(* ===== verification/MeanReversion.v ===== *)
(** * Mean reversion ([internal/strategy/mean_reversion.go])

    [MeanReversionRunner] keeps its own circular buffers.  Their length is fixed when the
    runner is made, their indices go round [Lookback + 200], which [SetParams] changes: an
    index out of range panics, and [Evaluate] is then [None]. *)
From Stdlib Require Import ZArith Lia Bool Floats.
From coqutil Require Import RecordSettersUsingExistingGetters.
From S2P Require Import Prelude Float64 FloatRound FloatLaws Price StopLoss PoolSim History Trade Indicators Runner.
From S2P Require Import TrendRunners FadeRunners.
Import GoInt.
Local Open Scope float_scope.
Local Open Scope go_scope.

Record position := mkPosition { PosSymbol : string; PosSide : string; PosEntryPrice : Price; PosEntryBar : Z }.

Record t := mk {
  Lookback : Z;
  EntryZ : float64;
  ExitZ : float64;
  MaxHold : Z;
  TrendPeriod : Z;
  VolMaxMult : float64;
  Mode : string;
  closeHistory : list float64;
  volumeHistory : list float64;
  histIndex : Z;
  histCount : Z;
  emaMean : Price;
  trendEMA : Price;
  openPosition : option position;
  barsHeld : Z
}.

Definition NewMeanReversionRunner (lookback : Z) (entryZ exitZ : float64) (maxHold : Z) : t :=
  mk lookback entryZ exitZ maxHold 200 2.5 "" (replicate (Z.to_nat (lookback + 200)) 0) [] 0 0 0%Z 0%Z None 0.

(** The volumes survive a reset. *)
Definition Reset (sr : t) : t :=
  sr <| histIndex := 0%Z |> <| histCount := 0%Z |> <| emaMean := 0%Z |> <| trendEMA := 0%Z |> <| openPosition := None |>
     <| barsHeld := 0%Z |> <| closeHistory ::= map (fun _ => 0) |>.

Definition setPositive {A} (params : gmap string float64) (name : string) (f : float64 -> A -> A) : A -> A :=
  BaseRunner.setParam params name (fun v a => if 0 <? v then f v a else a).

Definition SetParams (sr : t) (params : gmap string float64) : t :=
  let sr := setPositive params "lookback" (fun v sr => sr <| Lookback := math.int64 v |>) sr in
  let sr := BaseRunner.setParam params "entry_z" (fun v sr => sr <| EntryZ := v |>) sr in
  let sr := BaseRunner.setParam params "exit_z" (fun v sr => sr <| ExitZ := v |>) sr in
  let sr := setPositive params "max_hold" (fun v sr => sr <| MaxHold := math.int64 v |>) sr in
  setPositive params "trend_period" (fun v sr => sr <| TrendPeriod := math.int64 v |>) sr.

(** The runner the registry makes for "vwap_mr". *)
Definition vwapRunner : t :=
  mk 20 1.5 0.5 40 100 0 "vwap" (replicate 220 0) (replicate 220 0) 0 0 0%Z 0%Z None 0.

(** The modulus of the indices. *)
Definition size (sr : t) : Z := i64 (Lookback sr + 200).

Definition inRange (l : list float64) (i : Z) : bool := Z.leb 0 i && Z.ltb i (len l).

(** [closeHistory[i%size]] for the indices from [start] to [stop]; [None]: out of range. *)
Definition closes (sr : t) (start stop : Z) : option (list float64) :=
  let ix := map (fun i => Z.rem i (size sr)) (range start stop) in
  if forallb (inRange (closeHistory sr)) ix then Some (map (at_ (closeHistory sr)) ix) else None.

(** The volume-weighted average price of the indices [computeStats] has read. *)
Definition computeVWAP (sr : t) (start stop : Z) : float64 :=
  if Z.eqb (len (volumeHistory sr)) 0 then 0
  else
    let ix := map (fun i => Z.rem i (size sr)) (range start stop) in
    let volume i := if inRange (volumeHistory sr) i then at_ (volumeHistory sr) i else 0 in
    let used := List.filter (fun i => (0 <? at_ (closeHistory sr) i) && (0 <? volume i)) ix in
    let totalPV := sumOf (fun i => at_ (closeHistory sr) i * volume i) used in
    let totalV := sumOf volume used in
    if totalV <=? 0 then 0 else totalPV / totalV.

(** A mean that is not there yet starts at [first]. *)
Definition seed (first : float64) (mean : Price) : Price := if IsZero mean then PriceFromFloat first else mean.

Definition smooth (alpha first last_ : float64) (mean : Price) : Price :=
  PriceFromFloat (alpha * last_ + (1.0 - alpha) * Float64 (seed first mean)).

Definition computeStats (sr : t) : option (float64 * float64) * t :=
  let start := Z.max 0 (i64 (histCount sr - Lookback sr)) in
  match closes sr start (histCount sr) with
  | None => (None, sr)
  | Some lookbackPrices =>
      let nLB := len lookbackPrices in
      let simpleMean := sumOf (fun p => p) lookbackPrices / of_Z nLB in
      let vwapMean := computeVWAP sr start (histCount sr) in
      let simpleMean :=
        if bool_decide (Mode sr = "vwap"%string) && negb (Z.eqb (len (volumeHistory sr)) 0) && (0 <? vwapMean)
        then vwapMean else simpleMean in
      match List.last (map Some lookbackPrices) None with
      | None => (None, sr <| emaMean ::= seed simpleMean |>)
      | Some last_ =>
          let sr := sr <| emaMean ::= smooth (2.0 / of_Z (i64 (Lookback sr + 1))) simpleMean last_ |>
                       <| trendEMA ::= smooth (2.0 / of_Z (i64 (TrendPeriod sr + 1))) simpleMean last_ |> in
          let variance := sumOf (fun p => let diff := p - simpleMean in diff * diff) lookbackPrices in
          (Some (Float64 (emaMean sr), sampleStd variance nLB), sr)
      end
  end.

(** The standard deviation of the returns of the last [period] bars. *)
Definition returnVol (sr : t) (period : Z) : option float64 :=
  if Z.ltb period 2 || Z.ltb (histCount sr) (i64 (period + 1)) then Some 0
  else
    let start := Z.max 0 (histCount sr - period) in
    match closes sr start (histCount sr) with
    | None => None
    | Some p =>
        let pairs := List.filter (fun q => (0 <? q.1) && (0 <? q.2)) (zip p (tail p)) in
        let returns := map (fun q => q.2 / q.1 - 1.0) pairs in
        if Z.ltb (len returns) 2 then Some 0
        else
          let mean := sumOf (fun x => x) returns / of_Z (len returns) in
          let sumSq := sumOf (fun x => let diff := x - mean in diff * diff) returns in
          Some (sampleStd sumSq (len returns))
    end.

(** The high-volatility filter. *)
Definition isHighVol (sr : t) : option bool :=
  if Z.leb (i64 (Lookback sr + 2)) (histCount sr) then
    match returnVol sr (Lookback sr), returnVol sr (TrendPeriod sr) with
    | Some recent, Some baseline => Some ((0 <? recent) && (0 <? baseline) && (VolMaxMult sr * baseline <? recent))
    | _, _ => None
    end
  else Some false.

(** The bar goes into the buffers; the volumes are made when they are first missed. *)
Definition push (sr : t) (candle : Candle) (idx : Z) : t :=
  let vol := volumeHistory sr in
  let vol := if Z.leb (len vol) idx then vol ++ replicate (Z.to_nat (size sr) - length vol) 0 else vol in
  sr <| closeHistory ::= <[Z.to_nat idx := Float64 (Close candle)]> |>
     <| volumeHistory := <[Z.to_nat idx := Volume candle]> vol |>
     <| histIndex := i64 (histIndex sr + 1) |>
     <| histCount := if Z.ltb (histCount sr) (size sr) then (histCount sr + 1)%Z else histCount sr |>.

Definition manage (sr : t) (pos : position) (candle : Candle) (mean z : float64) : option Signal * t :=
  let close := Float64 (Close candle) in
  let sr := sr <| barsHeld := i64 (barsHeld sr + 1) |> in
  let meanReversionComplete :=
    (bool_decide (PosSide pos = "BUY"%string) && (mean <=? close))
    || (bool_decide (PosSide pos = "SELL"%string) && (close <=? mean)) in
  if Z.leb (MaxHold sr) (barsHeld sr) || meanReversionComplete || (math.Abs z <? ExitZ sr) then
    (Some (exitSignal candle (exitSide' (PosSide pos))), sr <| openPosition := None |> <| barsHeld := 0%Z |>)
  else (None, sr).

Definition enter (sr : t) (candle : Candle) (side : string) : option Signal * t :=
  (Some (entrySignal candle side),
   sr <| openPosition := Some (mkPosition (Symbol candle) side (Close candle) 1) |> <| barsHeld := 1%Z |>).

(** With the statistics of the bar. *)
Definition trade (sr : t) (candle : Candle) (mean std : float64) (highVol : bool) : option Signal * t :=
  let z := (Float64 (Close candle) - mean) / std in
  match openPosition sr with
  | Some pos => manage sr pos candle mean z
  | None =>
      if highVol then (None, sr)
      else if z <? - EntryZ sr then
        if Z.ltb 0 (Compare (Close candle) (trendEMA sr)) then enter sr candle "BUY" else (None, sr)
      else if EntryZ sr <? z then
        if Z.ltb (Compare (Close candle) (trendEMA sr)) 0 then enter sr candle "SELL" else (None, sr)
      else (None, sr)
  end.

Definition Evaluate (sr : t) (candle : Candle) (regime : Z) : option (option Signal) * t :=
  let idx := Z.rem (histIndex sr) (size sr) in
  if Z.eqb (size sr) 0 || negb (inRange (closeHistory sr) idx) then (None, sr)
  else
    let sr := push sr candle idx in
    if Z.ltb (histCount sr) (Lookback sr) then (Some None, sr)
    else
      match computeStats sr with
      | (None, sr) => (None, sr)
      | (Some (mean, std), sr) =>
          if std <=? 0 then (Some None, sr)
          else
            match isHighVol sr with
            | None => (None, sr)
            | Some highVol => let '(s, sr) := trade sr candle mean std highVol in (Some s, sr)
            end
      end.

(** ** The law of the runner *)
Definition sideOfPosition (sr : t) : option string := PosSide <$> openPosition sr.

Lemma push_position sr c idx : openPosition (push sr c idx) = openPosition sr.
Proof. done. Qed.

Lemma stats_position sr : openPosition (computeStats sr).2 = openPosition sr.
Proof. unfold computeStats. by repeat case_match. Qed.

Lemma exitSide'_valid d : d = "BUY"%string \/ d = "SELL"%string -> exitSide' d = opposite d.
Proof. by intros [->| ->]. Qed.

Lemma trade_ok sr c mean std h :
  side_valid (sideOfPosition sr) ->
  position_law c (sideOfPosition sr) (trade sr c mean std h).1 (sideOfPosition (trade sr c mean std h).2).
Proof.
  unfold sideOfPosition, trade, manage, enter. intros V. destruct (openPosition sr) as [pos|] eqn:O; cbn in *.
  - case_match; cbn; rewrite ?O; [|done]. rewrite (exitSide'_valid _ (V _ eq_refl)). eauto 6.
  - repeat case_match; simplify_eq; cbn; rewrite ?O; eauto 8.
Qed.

Requirement
Please write out, exactly as they appear above, only the lines in the stretch from the line with "trendEMA : Price;" through the line with "Definition Reset (sr".

Finished exercise
  trendEMA : Price;
  openPosition : option position;
  barsHeld : Z
}.

Definition NewMeanReversionRunner (lookback : Z) (entryZ exitZ : float64) (maxHold : Z) : t :=
  mk lookback entryZ exitZ maxHold 200 2.5 "" (replicate (Z.to_nat (lookback + 200)) 0) [] 0 0 0%Z 0%Z None 0.

(** The volumes survive a reset. *)
Definition Reset (sr : t) : t :=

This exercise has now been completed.